I ricercatori hanno applicato la tecnologia del microscopio vincitrice del premio Nobel per scoprire una struttura del canale ionico che potrebbe portare a nuovi trattamenti per i calcoli renali. In un recente studio pubblicato su Biologia strutturale e molecolare della natura , i ricercatori hanno rivelato dettagli a livello atomico della proteina che funge da passaggio per il calcio attraverso le membrane delle cellule renali.

Circa l'80% dei calcoli renali è costituito da sali di calcio. Sono estremamente dolorosi da passare, e a seconda delle dimensioni e della posizione può richiedere un intervento chirurgico per la rimozione. I canali ionici che attraversano le membrane delle cellule renali aiutano a riassorbire il calcio dalle urine prima che possa formare calcoli renali. Il nuovo studio è il primo a mostrare i dettagli molecolari del canale essenziale del calcio renale, chiamato TRPV5, nella sua forma chiusa. Lo studio rivela anche come le molecole inibitorie si attaccano e chiudono il canale, lasciando il calcio bloccato nelle urine dove può formare calcoli renali.

"Ora che sappiamo come appare la proteina nel suo stato inibito, i farmaci possono essere prodotti con l'intenzione di modulare l'attività del TRPV5 e potenzialmente trattare direttamente i calcoli renali, " ha detto il primo autore Taylor Hughes, Dottoranda presso il Dipartimento di Farmacologia della Case Western Reserve University School of Medicine.
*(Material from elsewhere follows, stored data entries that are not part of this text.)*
(* ===== verification/Authority.v ===== *)
(** * Authority reads ([predicate_evaluator/authority.py])

    The getters an authority variable may be read through, the live reads of a
    getter or a storage slot, and the enumeration of a parameter-keyed mapping.
    [keccak4], [rpc_request] and the HyperSync scan of a mapping's values are
    arguments; the memo of pinned reads and the counters are not represented. *)

From stdpp Require Import base sets list strings sorting.
From Stdlib Require Import String Ascii ZArith Lia.
From S2P Require Import Prelude PyText EventFold EvalContext Capabilities Surface Shapes Binding.

Local Open Scope string_scope.

(** ** Tables *)

Definition OWNER_SELECTOR : string := "0x8da5cb5b".
Definition GOVERNOR_SELECTOR : string := "0x0c340a24".
Definition AUTHORITY_SELECTOR : string := "0xbf7e214f".

Definition BURN_ADDRESS : string := "0x" ++ str_repeat "0" 36 ++ "dead".

Definition SLOT_KEYWORD_TO_GETTER : list (string * string) :=
  [("governor", GOVERNOR_SELECTOR); ("authority", AUTHORITY_SELECTOR); ("ownable", OWNER_SELECTOR); ("owner", OWNER_SELECTOR)].

Definition AUTHORITY_GETTER_BASENAMES : list string := ["owner"; "governor"; "authority"].
Definition PENDING_AUTHORITY_BASENAMES : list string := ["owner"; "governor"; "authority"; "admin"; "defaultadmin"].
Definition OZ_V5_OWNERSHIP_ACCESSORS : list string := ["_getOwnableStorage"; "_getAccessControlDefaultAdminRulesStorage"].

(** [s.lstrip("_")] *)
Definition lstrip_underscore (s : string) : string := lstrip_with (fun c => Ascii.eqb c "_") s.

(** [s[:-2]] of a text that ends with [()]. *)
Definition drop_call (s : string) : string := str_take (String.length s - 2) s.

(** [_is_storage_layout_constant] of [tracking.py] *)
Definition is_storage_layout_constant (name : string) : bool :=
  if String.eqb name "" then false
  else String.eqb name "__self"
       || (let l := str_lower name in
           str_ends_with "storagelocation" l || str_ends_with "storageposition" l || str_ends_with "_slot" l
           || str_ends_with "_storage" l || str_contains "initializable_storage" l).

(** ** Capabilities of a read *)

Definition empty_partial (reason : EmptyReason) (tr : list trace_step) : CapabilityExpr :=
  Cap.finite_set [] lower_bound partial [] None tr root (Some reason).

Definition empty_exact (reason : option EmptyReason) (tr : list trace_step) : CapabilityExpr :=
  Cap.finite_set [] exact enumerable [] None tr root reason.

Definition single_exact (a : string) (tr : list trace_step) : CapabilityExpr :=
  Cap.finite_set [a] exact enumerable [] None tr root None.

Definition unreadable_revert_cap : CapabilityExpr := empty_partial unreadable_revert [].

Definition observed_at (block : option Z) : trace_step := match block with Some b => [("observed_at_block", PyInt b)] | None => [] end.

(** What a read address yields, after [step] and the reason of a zero. *)
Definition read_address_result (read_addr : string) (step : trace_step) (zero_reason : EmptyReason) : CapabilityExpr :=
  if is_zero_address read_addr then empty_exact (Some zero_reason) [step]
  else if String.eqb (str_lower read_addr) BURN_ADDRESS
  then empty_partial owner_read_burn_address [(step ++ [("read_address", PyStr (str_lower read_addr))])%list]
  else single_exact read_addr [step].

(** [_live_authority_result] *)
Definition live_authority_result (read_addr selector contract : string) (block : option Z) : CapabilityExpr :=
  let step := ([("step", PyStr "live_getter_resolution"); ("selector", PyStr selector); ("contract", PyStr (str_lower contract))]
               ++ observed_at block)%list in
  if negb (hex_shaped 42 read_addr) then empty_partial bad_input [step]
  else read_address_result read_addr step owner_read_zero.

Section Authority.
Context (keccak4 : string -> string).
Context (rpc_request : string -> string -> list pyval -> option Z -> option pyval).

(** [_nullary_getter_selector] *)
Definition nullary_getter_selector (name : pyval) : option string :=
  match name with PyStr s => if String.eqb s "" then None else selector_for_signature keccak4 (s ++ "()") | _ => None end.

(** Where a live read goes: the URL, the contract and the block. *)
Definition read_target (ctx : EvaluationContext) : option (string * string * option Z) :=
  url ← truthy_text (o ← outer_ctx ctx; rpc_url o);
  contract ← opt_or (o ← outer_ctx ctx; outer_contract_address o) (contract_address ctx);
  if hex_shaped 42 contract
  then Some (url, contract, match outer_ctx ctx with Some o => outer_block o | None => ctx_block ctx end)
  else None.

(** The address in the low bytes of a word: [None] when there is none to read. *)
Definition word_address (raw : option pyval) : option string :=
  match raw with
  | Some (PyStr w) => if starts_0x w && (66 <=? String.length w)%nat then Some ("0x" ++ str_lower (str_last 40 w)) else None
  | _ => None
  end.

(** [_live_resolve_authority]; [None] when nothing was attempted. *)
Definition live_resolve_authority (ctx : EvaluationContext) (selector : option string) : option CapabilityExpr :=
  sel ← selector;
  if negb (hex_shaped 10 sel) then None
  else
    '(url, contract, block) ← read_target ctx;
    Some (match rpc_request url "eth_call"
                  [PyDict [("to", PyStr (str_lower contract)); ("data", PyStr sel)]; PyStr (block_tag block)]
                  (chain_id <$> outer_ctx ctx) with
          | None => unreadable_revert_cap
          | Some raw =>
              match word_address (Some raw) with
              | Some addr => live_authority_result addr sel contract block
              | None => empty_partial unreadable_empty []
              end
          end).

(** [_live_resolve_authority_slot] *)
Definition live_resolve_authority_slot (ctx : EvaluationContext) (slot : string) : option CapabilityExpr :=
  if negb (hex_shaped 66 slot) then None
  else
    '(url, contract, block) ← read_target ctx;
    Some (match rpc_request url "eth_getStorageAt" [PyStr (str_lower contract); PyStr slot; PyStr (block_tag block)]
                  (chain_id <$> outer_ctx ctx) with
          | None => unreadable_revert_cap
          | Some raw =>
              match word_address (Some raw) with
              | Some addr =>
                  read_address_result addr
                    ([("step", PyStr "live_slot_resolution"); ("slot", PyStr slot); ("contract", PyStr (str_lower contract))]
                     ++ observed_at block)%list slot_read_zero
              | None => empty_partial unreadable_empty []
              end
          end).

Definition append_step (s : trace_step) (c : CapabilityExpr) : CapabilityExpr := set_trace (trace c ++ [s])%list c.

Definition basis_step (basis selector : string) : trace_step :=
  [("step", PyStr "authority_getter_basis"); ("basis", PyStr basis); ("selector", PyStr selector)].

(** [_resolve_authority_via_getters]: each selector with the basis it was tried on. *)
Fixpoint resolve_authority_via_getters (ctx : EvaluationContext) (selectors : list (option string * option string))
    (attempted : option CapabilityExpr) : option CapabilityExpr :=
  match selectors with
  | [] => attempted
  | (selector, basis) :: rest =>
      match selector with
      | None => resolve_authority_via_getters ctx rest attempted
      | Some sel =>
          match live_resolve_authority ctx (Some sel) with
          | None => resolve_authority_via_getters ctx rest attempted
          | Some live =>
              if decide (membership_quality live = exact)
              then Some (match basis with Some b => append_step (basis_step b sel) live | None => live end)
              else resolve_authority_via_getters ctx rest (Some live)
          end
      end
  end.

(** ** Getters by name *)

(** [_public_getter_selector_for_internal_accessor] *)
Definition public_getter_selector_for_internal_accessor (signature : pyval) : option string :=
  match signature with
  | PyStr s =>
      if negb (str_ends_with "()" s) then None
      else
        let name := drop_call s in
        if negb (bool_decide (is_Some (str_after "_" name))) || str_has "(" name then None
        else
          let public_name := lstrip_underscore name in
          if String.eqb public_name "" then None
          else
            let base := match str_after "pending" (str_lower public_name) with
                        | Some _ => str_drop 7 public_name
                        | None => public_name
                        end in
            if bool_decide (str_lower base ∈ AUTHORITY_GETTER_BASENAMES) then selector_for_signature keccak4 (public_name ++ "()") else None
  | _ => None
  end.

(** [_oz_v5_namespaced_authority_selector] *)
Definition oz_v5_namespaced_authority_selector (signature : pyval) : option string :=
  match signature with
  | PyStr s =>
      if str_ends_with "()" s && bool_decide (drop_call s ∈ OZ_V5_OWNERSHIP_ACCESSORS)
      then selector_for_signature keccak4 "owner()" else None
  | _ => None
  end.

(** [_leaf_is_keyed_set_membership] *)
Definition leaf_is_keyed_set_membership (leaf : dict) : bool :=
  py_in (py_get "kind" leaf) ["membership"; "external_bool"]
  && match py_get "set_descriptor" leaf with
     | PyDict d => py_in (py_get "kind" d) ["mapping_membership"; "external_set"]
     | _ => false
     end.

(** [_canonical_authority_selector_for_slot]: a locator that names one role. *)
Definition canonical_authority_selector_for_slot (name : pyval) (leaf : dict) : option string :=
  match name with
  | PyStr s =>
      if String.eqb s "" || leaf_is_keyed_set_membership leaf || negb (is_storage_layout_constant s) then None
      else
        let matched := remove_dups (omap (M := list) (fun kw => if str_contains kw.1 (str_lower s) then Some kw.2 else None) SLOT_KEYWORD_TO_GETTER) in
        match matched with [sel] => Some sel | _ => None end
  | _ => None
  end.

(** ** Pending halves of two-step transfers *)

(** [_pending_authority_base] *)
Definition pending_authority_base (name : pyval) : option string :=
  match name with
  | PyStr s =>
      base ← str_after "pending" (str_lower (lstrip_underscore s));
      if bool_decide (base ∈ PENDING_AUTHORITY_BASENAMES) then Some base else None
  | _ => None
  end.

Definition without_call (v : pyval) : pyval :=
  match v with PyStr s => if str_ends_with "()" s then PyStr (drop_call s) else v | _ => v end.

(** [_is_pending_authority_accessor_operand] *)
Definition is_pending_authority_accessor_operand (op : dict) : bool :=
  let source := py_get "source" op in
  if py_eq_str source "view_call" then bool_decide (is_Some (pending_authority_base (without_call (py_get "callee_signature" op))))
  else if py_eq_str source "state_variable" then bool_decide (is_Some (pending_authority_base (py_get "state_variable_name" op)))
  else false.

(** [_pending_ceiling_capability] *)
Definition pending_ceiling_capability (op : dict) (read_outcome : option CapabilityExpr) : CapabilityExpr :=
  let accessor := match (if py_eq_str (py_get "source" op) "view_call" then py_get "callee_signature" op
                         else py_get "state_variable_name" op) with PyStr s => PyStr s | _ => PyNone end in
  Cap.finite_set [] exact enumerable [] None
    [[("step", PyStr "pending_transfer_ceiling"); ("basis", PyStr "accessor_name"); ("accessor", accessor);
      ("role", py_of_opt (pending_authority_base (without_call accessor)));
      ("read_outcome", match read_outcome with
                       | Some c => py_of_opt (reason_name <$> empty_reason c)
                       | None => PyStr "not_attempted"
                       end)]] root (Some empty_by_design).

(** ** Parameter-keyed mappings *)

(** The value entries of a completed scan, and the window they were read in;
    [None] when no scan was made, it failed, or its status is unreadable. *)
Context (scan_values : string -> list pyval -> OuterContext -> option (list dict * trace_step)).

(** The addresses of the entries: last 20 bytes, no zero or burn address, once each. *)
Definition entry_address (entry : dict) : option string :=
  match py_or (py_get "value_hex" entry) (PyStr "") with
  | PyStr v => if (String.length v =? 66)%nat then Some ("0x" ++ str_lower (str_last 40 v)) else None
  | _ => None
  end.

Fixpoint mapping_values (seen : list string) (entries : list dict) : list string :=
  match entries with
  | [] => []
  | e :: entries =>
      match entry_address e with
      | Some a =>
          if is_zero_address a || String.eqb a BURN_ADDRESS || bool_decide (a ∈ seen) then mapping_values seen entries
          else a :: mapping_values (a :: seen) entries
      | None => mapping_values seen entries
      end
  end.

(** [_enumerate_param_keyed_mapping_values] on the scan's answer. *)
Definition enumerate_param_keyed_mapping_values (contract : string) (writer_specs : list pyval) (outer : option OuterContext)
    : list string * trace_step :=
  match (o ← outer; scan_values contract writer_specs o) with
  | Some (entries, window) => (merge_sort str_le (mapping_values [] entries), window)
  | None => ([], [])
  end.

(** [_resolve_param_keyed_authority_mapping]; raises when the writer specs are truthy and no list. *)
Definition resolve_param_keyed_authority_mapping (op : dict) (ctx : EvaluationContext) : option CapabilityExpr :=
  let mapping_name := py_or (py_get "mapping_name" op) (PyStr "") in
  let contract := opt_or (o ← outer_ctx ctx; outer_contract_address o) (contract_address ctx) in
  let unresolved (basis : string) :=
    Cap.external_check_only
      (MkExternalCheck (c ← contract; if starts_0x c then Some (str_lower c) else None) None
         [("basis", PyList [PyStr basis]); ("mapping_name", mapping_name)]) [] in
  if negb (py_truthy (py_get "mapping_writer_specs" op)) then Some (unresolved "param_keyed_mapping_no_writer_spec")
  else
    match contract with
    | Some c =>
        if negb (hex_shaped 42 c) then Some (unresolved "param_keyed_mapping_no_address")
        else
          specs ← py_iter (py_get "mapping_writer_specs" op);
          let r := enumerate_param_keyed_mapping_values c specs (outer_ctx ctx) in
          Some (match r.1 with
                | [] => unresolved "param_keyed_mapping_unresolved"
                | values =>
                    Cap.finite_set values lower_bound partial [] None
                      [([("step", PyStr "param_keyed_mapping_enumeration"); ("mapping", mapping_name); ("contract", PyStr (str_lower c))] ++ r.2)%list]
                      root None
                end)
    | None => Some (unresolved "param_keyed_mapping_no_address")
    end.

(** [_view_call_caller_selects_key] *)
Definition view_call_caller_selects_key (op : dict) : option bool :=
  if negb (py_truthy (py_get "callee_args" op)) then Some true
  else
    args ← py_iter (py_get "callee_args" op);
    any_m (fun arg => s ← dget_or "source" arg; Some (py_in s ["parameter"; "msg_sender"; "tx_origin"; "root_caller"])) args.

End Authority.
Nel nuovo studio, Hughes e colleghi hanno utilizzato una tecnica chiamata microscopia crioelettronica, che ha vinto il premio Nobel per la chimica nel 2017, per visualizzare il TRPV5 di coniglio attaccato alla sua molecola inibitrice, econazolo. La microscopia crioelettronica ha permesso ai ricercatori di ingrandire e vedere le strutture proteiche nei dettagli atomici. Dal nuovo punto di vista potrebbero identificare diverse regioni proteiche, compresa la porzione che attraversa le membrane delle cellule renali, e siti di attacco per molecole come econazolo.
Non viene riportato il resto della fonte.